- [Try it]: Taking the line with "Definition toy_est_csr : CsrLib." as the first and the line with "s; debug_key _" as the last, set down exactly every line in that range from the entries below, and no more.

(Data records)
★ ★ ★ ★ ★ ★ ★

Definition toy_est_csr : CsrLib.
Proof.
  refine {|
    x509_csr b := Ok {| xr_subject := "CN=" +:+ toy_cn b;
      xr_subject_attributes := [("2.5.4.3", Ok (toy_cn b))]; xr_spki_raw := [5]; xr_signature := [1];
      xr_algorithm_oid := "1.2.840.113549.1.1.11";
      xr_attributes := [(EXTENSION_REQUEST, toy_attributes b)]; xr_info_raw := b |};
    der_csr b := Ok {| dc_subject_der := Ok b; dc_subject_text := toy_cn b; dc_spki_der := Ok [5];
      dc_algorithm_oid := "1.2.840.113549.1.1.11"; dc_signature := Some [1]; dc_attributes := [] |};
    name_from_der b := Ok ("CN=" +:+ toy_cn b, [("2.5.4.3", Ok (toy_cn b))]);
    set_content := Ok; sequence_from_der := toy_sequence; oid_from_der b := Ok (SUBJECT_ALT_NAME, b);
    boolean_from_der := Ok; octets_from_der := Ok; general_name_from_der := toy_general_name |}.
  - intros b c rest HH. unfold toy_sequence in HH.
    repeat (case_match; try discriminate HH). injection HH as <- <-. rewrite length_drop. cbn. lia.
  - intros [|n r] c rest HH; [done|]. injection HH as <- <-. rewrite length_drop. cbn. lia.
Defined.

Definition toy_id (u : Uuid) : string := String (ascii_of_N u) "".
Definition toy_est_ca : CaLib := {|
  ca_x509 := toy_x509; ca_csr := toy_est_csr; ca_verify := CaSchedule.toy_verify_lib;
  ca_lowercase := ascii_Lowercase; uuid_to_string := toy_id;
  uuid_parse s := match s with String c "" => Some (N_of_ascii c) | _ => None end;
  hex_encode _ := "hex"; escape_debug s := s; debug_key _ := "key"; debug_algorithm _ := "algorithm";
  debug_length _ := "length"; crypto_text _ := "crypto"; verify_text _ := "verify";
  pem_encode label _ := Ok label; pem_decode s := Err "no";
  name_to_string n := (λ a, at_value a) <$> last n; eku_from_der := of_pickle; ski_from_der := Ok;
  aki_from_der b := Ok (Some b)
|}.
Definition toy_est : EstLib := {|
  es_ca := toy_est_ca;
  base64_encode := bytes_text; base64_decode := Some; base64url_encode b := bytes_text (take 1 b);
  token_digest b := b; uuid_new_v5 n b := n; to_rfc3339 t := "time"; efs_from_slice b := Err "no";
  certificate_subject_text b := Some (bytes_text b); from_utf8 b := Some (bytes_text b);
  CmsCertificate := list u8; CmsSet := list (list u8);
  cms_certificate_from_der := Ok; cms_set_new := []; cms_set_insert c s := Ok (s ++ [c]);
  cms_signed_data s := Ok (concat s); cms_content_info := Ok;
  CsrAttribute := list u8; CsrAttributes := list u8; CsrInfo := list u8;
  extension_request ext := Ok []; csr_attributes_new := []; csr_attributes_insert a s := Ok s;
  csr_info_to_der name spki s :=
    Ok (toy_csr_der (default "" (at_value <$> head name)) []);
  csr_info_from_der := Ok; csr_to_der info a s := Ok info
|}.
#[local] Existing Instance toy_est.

★ ★ ★ ★ ★ ★ ★

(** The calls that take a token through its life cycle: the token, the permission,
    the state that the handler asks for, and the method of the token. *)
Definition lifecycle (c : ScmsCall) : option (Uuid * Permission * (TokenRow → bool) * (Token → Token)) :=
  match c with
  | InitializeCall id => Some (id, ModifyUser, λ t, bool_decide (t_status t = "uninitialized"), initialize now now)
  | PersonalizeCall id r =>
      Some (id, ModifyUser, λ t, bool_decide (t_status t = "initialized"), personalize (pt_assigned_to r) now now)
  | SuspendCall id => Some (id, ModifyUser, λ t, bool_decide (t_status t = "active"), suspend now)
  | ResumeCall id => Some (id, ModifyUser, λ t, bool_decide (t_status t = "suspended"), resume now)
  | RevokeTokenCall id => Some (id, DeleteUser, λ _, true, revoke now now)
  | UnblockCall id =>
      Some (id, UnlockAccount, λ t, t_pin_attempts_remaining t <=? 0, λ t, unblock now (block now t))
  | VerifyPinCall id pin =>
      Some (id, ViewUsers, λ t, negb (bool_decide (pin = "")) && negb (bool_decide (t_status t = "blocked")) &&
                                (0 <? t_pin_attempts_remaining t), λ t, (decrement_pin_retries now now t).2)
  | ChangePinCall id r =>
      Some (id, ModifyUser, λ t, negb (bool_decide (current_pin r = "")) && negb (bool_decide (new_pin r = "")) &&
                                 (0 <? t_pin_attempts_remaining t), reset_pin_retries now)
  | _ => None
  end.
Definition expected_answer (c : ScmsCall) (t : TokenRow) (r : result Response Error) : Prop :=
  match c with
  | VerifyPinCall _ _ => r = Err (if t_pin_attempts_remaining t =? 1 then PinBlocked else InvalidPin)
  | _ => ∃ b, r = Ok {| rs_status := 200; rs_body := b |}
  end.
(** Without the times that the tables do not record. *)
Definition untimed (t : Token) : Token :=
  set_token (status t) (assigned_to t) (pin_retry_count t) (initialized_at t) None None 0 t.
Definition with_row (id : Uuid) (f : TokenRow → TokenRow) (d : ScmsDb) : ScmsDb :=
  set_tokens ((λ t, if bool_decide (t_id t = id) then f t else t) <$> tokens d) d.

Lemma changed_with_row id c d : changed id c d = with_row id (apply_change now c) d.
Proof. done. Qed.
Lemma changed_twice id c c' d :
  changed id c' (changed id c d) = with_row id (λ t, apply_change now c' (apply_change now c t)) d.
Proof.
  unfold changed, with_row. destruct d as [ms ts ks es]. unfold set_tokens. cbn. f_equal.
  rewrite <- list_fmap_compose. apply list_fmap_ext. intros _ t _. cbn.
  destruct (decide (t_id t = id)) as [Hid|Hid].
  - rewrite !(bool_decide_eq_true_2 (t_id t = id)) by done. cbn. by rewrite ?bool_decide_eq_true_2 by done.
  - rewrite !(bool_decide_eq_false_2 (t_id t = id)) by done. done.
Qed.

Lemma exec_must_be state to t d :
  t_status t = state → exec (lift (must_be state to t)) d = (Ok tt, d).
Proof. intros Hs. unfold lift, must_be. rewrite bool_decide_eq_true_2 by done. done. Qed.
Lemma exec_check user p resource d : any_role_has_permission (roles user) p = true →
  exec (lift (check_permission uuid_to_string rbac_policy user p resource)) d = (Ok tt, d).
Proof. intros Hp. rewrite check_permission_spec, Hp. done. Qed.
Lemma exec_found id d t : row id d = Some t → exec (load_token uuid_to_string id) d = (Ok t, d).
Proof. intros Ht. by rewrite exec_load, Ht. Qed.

★ ★ ★ ★ ★ ★ ★

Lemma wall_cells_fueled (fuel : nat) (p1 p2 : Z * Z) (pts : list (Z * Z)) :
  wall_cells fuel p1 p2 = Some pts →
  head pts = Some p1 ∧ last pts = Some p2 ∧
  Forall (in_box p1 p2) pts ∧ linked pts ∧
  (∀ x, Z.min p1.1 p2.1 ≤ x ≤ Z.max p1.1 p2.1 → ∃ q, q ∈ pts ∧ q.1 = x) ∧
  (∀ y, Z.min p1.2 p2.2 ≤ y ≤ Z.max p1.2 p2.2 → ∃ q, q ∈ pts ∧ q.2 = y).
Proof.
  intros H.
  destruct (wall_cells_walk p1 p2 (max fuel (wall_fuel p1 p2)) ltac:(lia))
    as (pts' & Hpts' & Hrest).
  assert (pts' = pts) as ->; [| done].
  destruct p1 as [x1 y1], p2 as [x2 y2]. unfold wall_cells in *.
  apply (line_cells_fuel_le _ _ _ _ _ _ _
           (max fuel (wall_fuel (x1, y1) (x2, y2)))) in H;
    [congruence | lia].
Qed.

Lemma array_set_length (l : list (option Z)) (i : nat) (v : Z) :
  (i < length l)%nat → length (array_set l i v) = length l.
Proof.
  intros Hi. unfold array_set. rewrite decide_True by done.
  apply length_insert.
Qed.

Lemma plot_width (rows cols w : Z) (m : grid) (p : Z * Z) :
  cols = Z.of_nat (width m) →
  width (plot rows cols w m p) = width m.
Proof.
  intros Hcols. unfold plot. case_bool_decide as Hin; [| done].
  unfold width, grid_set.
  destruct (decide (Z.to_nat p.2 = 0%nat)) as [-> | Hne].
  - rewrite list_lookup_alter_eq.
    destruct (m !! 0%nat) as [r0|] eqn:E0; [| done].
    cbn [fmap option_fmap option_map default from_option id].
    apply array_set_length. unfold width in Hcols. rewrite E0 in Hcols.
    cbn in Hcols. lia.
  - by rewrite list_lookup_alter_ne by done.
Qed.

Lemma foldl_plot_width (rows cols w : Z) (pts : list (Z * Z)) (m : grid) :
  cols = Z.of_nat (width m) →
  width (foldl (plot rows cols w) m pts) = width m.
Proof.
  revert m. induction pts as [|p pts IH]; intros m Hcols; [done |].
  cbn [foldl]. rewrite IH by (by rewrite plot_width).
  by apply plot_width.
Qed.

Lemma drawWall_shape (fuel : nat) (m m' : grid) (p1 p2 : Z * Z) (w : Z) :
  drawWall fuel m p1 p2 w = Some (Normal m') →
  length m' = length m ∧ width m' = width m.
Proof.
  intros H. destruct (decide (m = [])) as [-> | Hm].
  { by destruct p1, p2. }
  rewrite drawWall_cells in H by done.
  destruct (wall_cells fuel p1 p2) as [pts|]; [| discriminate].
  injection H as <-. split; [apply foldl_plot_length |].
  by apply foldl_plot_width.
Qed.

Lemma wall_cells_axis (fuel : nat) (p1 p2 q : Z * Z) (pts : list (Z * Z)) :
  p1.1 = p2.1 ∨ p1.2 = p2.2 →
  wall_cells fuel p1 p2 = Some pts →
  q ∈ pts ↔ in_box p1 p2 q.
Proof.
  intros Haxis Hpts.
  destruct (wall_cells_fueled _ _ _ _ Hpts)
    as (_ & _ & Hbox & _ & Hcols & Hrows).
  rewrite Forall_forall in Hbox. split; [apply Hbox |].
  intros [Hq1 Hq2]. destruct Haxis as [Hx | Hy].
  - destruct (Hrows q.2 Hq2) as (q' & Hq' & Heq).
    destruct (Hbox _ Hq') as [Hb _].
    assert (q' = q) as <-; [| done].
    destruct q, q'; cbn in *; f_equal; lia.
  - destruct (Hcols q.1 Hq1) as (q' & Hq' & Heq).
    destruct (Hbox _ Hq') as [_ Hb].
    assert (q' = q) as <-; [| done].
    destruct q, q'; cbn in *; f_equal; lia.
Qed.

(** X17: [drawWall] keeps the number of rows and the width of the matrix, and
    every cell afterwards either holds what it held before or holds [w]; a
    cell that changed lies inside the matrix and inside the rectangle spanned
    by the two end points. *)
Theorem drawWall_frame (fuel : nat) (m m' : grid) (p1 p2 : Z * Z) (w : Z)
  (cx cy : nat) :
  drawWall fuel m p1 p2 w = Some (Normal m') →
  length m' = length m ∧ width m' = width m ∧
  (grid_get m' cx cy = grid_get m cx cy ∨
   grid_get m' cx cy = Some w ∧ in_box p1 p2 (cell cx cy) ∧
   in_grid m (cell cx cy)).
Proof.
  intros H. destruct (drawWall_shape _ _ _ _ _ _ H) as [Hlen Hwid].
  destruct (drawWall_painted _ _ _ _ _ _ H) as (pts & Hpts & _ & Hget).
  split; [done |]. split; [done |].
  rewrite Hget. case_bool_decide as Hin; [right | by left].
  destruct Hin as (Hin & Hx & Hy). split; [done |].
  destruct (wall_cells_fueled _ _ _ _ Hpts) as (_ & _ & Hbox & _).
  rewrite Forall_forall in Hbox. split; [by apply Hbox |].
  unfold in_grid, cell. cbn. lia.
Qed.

★ ★ ★ ★ ★ ★ ★

- [Exercise answer]:
Definition toy_est_csr : CsrLib.
Proof.
  refine {|
    x509_csr b := Ok {| xr_subject := "CN=" +:+ toy_cn b;
      xr_subject_attributes := [("2.5.4.3", Ok (toy_cn b))]; xr_spki_raw := [5]; xr_signature := [1];
      xr_algorithm_oid := "1.2.840.113549.1.1.11";
      xr_attributes := [(EXTENSION_REQUEST, toy_attributes b)]; xr_info_raw := b |};
    der_csr b := Ok {| dc_subject_der := Ok b; dc_subject_text := toy_cn b; dc_spki_der := Ok [5];
      dc_algorithm_oid := "1.2.840.113549.1.1.11"; dc_signature := Some [1]; dc_attributes := [] |};
    name_from_der b := Ok ("CN=" +:+ toy_cn b, [("2.5.4.3", Ok (toy_cn b))]);
    set_content := Ok; sequence_from_der := toy_sequence; oid_from_der b := Ok (SUBJECT_ALT_NAME, b);
    boolean_from_der := Ok; octets_from_der := Ok; general_name_from_der := toy_general_name |}.
  - intros b c rest HH. unfold toy_sequence in HH.
    repeat (case_match; try discriminate HH). injection HH as <- <-. rewrite length_drop. cbn. lia.
  - intros [|n r] c rest HH; [done|]. injection HH as <- <-. rewrite length_drop. cbn. lia.
Defined.

Definition toy_id (u : Uuid) : string := String (ascii_of_N u) "".
Definition toy_est_ca : CaLib := {|
  ca_x509 := toy_x509; ca_csr := toy_est_csr; ca_verify := CaSchedule.toy_verify_lib;
  ca_lowercase := ascii_Lowercase; uuid_to_string := toy_id;
  uuid_parse s := match s with String c "" => Some (N_of_ascii c) | _ => None end;
  hex_encode _ := "hex"; escape_debug s := s; debug_key _ := "key"; debug_algorithm _ := "algorithm";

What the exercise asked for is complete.